Stored data entries:

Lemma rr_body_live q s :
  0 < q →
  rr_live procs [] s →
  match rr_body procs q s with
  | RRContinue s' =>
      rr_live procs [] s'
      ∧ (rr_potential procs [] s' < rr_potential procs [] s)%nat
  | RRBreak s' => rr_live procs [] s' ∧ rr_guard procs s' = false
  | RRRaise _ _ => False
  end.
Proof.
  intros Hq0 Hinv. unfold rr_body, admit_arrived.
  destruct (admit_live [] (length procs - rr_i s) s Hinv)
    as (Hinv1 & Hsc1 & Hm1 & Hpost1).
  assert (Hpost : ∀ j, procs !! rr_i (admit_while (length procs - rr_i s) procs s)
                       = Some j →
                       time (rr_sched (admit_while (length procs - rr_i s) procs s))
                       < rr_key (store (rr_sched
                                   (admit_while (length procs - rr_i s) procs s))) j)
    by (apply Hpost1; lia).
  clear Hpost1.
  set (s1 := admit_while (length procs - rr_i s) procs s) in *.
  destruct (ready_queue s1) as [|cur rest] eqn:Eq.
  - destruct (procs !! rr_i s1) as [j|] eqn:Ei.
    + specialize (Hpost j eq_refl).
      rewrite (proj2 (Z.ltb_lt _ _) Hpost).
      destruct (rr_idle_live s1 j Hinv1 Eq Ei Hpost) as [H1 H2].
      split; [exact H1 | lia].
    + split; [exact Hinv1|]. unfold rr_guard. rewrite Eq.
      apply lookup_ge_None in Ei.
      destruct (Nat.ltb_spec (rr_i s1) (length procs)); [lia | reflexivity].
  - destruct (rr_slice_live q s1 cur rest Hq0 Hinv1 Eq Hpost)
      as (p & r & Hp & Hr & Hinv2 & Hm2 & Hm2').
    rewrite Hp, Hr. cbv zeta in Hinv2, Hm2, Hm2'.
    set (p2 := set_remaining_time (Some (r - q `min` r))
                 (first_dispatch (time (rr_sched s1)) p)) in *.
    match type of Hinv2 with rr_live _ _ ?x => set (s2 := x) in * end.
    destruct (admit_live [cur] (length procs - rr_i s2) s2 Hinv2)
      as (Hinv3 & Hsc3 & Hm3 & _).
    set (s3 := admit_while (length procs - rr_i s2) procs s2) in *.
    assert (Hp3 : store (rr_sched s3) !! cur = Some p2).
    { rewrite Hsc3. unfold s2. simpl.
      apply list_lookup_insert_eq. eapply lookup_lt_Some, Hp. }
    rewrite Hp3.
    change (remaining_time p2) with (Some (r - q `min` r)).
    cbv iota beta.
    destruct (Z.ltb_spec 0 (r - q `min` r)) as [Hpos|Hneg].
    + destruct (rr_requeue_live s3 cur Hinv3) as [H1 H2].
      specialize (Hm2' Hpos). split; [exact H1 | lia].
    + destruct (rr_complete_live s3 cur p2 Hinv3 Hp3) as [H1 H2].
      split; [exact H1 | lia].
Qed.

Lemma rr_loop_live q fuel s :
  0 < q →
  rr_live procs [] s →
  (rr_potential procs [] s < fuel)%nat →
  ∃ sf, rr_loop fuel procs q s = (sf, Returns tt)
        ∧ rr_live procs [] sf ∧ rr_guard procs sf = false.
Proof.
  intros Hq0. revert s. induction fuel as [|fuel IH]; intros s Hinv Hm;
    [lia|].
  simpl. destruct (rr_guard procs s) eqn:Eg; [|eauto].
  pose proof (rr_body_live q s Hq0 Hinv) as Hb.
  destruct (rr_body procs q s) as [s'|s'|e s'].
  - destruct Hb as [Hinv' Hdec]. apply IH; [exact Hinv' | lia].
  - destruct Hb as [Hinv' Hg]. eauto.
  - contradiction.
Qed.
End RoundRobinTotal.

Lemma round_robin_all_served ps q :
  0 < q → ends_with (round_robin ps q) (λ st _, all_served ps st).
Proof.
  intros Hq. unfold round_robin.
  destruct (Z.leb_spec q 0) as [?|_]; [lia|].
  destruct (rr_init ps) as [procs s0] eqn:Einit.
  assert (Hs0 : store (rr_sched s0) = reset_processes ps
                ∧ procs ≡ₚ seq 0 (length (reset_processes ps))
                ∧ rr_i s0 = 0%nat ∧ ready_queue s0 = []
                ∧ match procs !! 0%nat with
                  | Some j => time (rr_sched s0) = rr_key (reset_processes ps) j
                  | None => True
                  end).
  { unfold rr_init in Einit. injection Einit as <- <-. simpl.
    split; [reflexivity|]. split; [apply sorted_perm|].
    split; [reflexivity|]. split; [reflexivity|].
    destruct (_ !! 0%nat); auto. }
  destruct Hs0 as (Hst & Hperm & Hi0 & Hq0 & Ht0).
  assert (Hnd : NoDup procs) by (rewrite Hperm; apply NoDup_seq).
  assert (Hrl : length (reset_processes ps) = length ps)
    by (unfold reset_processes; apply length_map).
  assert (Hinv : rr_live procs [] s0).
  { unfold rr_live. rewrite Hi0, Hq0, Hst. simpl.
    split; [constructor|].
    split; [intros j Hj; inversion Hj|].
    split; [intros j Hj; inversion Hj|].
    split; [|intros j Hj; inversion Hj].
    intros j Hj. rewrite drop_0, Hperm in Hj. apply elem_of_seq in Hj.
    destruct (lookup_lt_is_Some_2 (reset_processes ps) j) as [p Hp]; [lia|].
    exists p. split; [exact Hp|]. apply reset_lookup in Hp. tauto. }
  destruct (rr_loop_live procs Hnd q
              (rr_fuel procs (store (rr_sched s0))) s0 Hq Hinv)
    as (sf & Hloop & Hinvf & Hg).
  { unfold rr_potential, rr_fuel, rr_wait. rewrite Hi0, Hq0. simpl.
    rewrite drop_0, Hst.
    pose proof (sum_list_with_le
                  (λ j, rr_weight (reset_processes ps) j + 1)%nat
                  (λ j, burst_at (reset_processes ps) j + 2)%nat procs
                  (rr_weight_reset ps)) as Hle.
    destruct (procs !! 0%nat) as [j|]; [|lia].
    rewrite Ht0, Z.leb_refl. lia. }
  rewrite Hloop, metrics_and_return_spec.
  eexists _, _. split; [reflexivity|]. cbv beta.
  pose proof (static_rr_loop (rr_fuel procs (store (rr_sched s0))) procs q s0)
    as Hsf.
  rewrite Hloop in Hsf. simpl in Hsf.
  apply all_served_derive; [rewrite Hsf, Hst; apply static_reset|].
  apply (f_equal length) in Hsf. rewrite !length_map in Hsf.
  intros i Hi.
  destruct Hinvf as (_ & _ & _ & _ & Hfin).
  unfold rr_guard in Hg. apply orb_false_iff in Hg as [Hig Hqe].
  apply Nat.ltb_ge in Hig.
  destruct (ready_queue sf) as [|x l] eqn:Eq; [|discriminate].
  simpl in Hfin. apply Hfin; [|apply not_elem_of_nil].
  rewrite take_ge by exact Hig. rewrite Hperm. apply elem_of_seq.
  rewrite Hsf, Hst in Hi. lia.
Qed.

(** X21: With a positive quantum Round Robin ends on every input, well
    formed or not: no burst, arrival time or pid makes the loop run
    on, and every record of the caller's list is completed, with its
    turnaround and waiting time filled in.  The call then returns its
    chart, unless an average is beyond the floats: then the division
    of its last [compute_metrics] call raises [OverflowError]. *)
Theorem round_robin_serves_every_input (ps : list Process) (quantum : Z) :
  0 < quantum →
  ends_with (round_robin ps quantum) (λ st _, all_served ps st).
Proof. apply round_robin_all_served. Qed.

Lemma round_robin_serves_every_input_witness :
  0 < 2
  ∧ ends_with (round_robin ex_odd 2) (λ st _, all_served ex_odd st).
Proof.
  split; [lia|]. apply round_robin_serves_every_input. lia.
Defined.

_Requirement_
Every line of the data should be copied exactly.

_Completed task_
Lemma rr_body_live q s :
  0 < q →
  rr_live procs [] s →
  match rr_body procs q s with
  | RRContinue s' =>
      rr_live procs [] s'
      ∧ (rr_potential procs [] s' < rr_potential procs [] s)%nat
  | RRBreak s' => rr_live procs [] s' ∧ rr_guard procs s' = false
  | RRRaise _ _ => False
  end.
Proof.
  intros Hq0 Hinv. unfold rr_body, admit_arrived.
  destruct (admit_live [] (length procs - rr_i s) s Hinv)
    as (Hinv1 & Hsc1 & Hm1 & Hpost1).
  assert (Hpost : ∀ j, procs !! rr_i (admit_while (length procs - rr_i s) procs s)
                       = Some j →
                       time (rr_sched (admit_while (length procs - rr_i s) procs s))
                       < rr_key (store (rr_sched
                                   (admit_while (length procs - rr_i s) procs s))) j)
    by (apply Hpost1; lia).
  clear Hpost1.
  set (s1 := admit_while (length procs - rr_i s) procs s) in *.
  destruct (ready_queue s1) as [|cur rest] eqn:Eq.
  - destruct (procs !! rr_i s1) as [j|] eqn:Ei.
    + specialize (Hpost j eq_refl).
      rewrite (proj2 (Z.ltb_lt _ _) Hpost).
      destruct (rr_idle_live s1 j Hinv1 Eq Ei Hpost) as [H1 H2].
      split; [exact H1 | lia].
    + split; [exact Hinv1|]. unfold rr_guard. rewrite Eq.
      apply lookup_ge_None in Ei.
      destruct (Nat.ltb_spec (rr_i s1) (length procs)); [lia | reflexivity].
  - destruct (rr_slice_live q s1 cur rest Hq0 Hinv1 Eq Hpost)
      as (p & r & Hp & Hr & Hinv2 & Hm2 & Hm2').
    rewrite Hp, Hr. cbv zeta in Hinv2, Hm2, Hm2'.
    set (p2 := set_remaining_time (Some (r - q `min` r))
                 (first_dispatch (time (rr_sched s1)) p)) in *.
    match type of Hinv2 with rr_live _ _ ?x => set (s2 := x) in * end.
    destruct (admit_live [cur] (length procs - rr_i s2) s2 Hinv2)
      as (Hinv3 & Hsc3 & Hm3 & _).
    set (s3 := admit_while (length procs - rr_i s2) procs s2) in *.
    assert (Hp3 : store (rr_sched s3) !! cur = Some p2).
    { rewrite Hsc3. unfold s2. simpl.
      apply list_lookup_insert_eq. eapply lookup_lt_Some, Hp. }
    rewrite Hp3.
    change (remaining_time p2) with (Some (r - q `min` r)).
    cbv iota beta.
    destruct (Z.ltb_spec 0 (r - q `min` r)) as [Hpos|Hneg].
    + destruct (rr_requeue_live s3 cur Hinv3) as [H1 H2].
      specialize (Hm2' Hpos). split; [exact H1 | lia].
    + destruct (rr_complete_live s3 cur p2 Hinv3 Hp3) as [H1 H2].
      split; [exact H1 | lia].
Qed.

Lemma rr_loop_live q fuel s :
  0 < q →
  rr_live procs [] s →
  (rr_potential procs [] s < fuel)%nat →
  ∃ sf, rr_loop fuel procs q s = (sf, Returns tt)
        ∧ rr_live procs [] sf ∧ rr_guard procs sf = false.
Proof.
  intros Hq0. revert s. induction fuel as [|fuel IH]; intros s Hinv Hm;
    [lia|].
  simpl. destruct (rr_guard procs s) eqn:Eg; [|eauto].
  pose proof (rr_body_live q s Hq0 Hinv) as Hb.
  destruct (rr_body procs q s) as [s'|s'|e s'].
  - destruct Hb as [Hinv' Hdec]. apply IH; [exact Hinv' | lia].
  - destruct Hb as [Hinv' Hg]. eauto.
  - contradiction.
Qed.
End RoundRobinTotal.

Lemma round_robin_all_served ps q :
  0 < q → ends_with (round_robin ps q) (λ st _, all_served ps st).
Proof.
  intros Hq. unfold round_robin.
  destruct (Z.leb_spec q 0) as [?|_]; [lia|].
  destruct (rr_init ps) as [procs s0] eqn:Einit.
  assert (Hs0 : store (rr_sched s0) = reset_processes ps
                ∧ procs ≡ₚ seq 0 (length (reset_processes ps))
                ∧ rr_i s0 = 0%nat ∧ ready_queue s0 = []
                ∧ match procs !! 0%nat with
                  | Some j => time (rr_sched s0) = rr_key (reset_processes ps) j
                  | None => True
                  end).
  { unfold rr_init in Einit. injection Einit as <- <-. simpl.
    split; [reflexivity|]. split; [apply sorted_perm|].
    split; [reflexivity|]. split; [reflexivity|].
    destruct (_ !! 0%nat); auto. }
  destruct Hs0 as (Hst & Hperm & Hi0 & Hq0 & Ht0).
  assert (Hnd : NoDup procs) by (rewrite Hperm; apply NoDup_seq).
  assert (Hrl : length (reset_processes ps) = length ps)
    by (unfold reset_processes; apply length_map).
  assert (Hinv : rr_live procs [] s0).
  { unfold rr_live. rewrite Hi0, Hq0, Hst. simpl.
    split; [constructor|].
    split; [intros j Hj; inversion Hj|].
    split; [intros j Hj; inversion Hj|].
    split; [|intros j Hj; inversion Hj].
    intros j Hj. rewrite drop_0, Hperm in Hj. apply elem_of_seq in Hj.
    destruct (lookup_lt_is_Some_2 (reset_processes ps) j) as [p Hp]; [lia|].
    exists p. split; [exact Hp|]. apply reset_lookup in Hp. tauto. }
  destruct (rr_loop_live procs Hnd q
              (rr_fuel procs (store (rr_sched s0))) s0 Hq Hinv)
    as (sf & Hloop & Hinvf & Hg).
  { unfold rr_potential, rr_fuel, rr_wait. rewrite Hi0, Hq0. simpl.
    rewrite drop_0, Hst.
    pose proof (sum_list_with_le
                  (λ j, rr_weight (reset_processes ps) j + 1)%nat
                  (λ j, burst_at (reset_processes ps) j + 2)%nat procs
                  (rr_weight_reset ps)) as Hle.
    destruct (procs !! 0%nat) as [j|]; [|lia].
    rewrite Ht0, Z.leb_refl. lia. }
  rewrite Hloop, metrics_and_return_spec.
  eexists _, _. split; [reflexivity|]. cbv beta.
  pose proof (static_rr_loop (rr_fuel procs (store (rr_sched s0))) procs q s0)
    as Hsf.
  rewrite Hloop in Hsf. simpl in Hsf.
  apply all_served_derive; [rewrite Hsf, Hst; apply static_reset|].
  apply (f_equal length) in Hsf. rewrite !length_map in Hsf.
  intros i Hi.
  destruct Hinvf as (_ & _ & _ & _ & Hfin).
  unfold rr_guard in Hg. apply orb_false_iff in Hg as [Hig Hqe].
  apply Nat.ltb_ge in Hig.
  destruct (ready_queue sf) as [|x l] eqn:Eq; [|discriminate].
  simpl in Hfin. apply Hfin; [|apply not_elem_of_nil].
  rewrite take_ge by exact Hig. rewrite Hperm. apply elem_of_seq.
  rewrite Hsf, Hst in Hi. lia.
Qed.

(** X21: With a positive quantum Round Robin ends on every input, well
    formed or not: no burst, arrival time or pid makes the loop run
    on, and every record of the caller's list is completed, with its
    turnaround and waiting time filled in.  The call then returns its
    chart, unless an average is beyond the floats: then the division
    of its last [compute_metrics] call raises [OverflowError]. *)
Theorem round_robin_serves_every_input (ps : list Process) (quantum : Z) :
  0 < quantum →
  ends_with (round_robin ps quantum) (λ st _, all_served ps st).
Proof. apply round_robin_all_served. Qed.

Lemma round_robin_serves_every_input_witness :
  0 < 2
  ∧ ends_with (round_robin ex_odd 2) (λ st _, all_served ex_odd st).
Proof.
  split; [lia|]. apply round_robin_serves_every_input. lia.
Defined.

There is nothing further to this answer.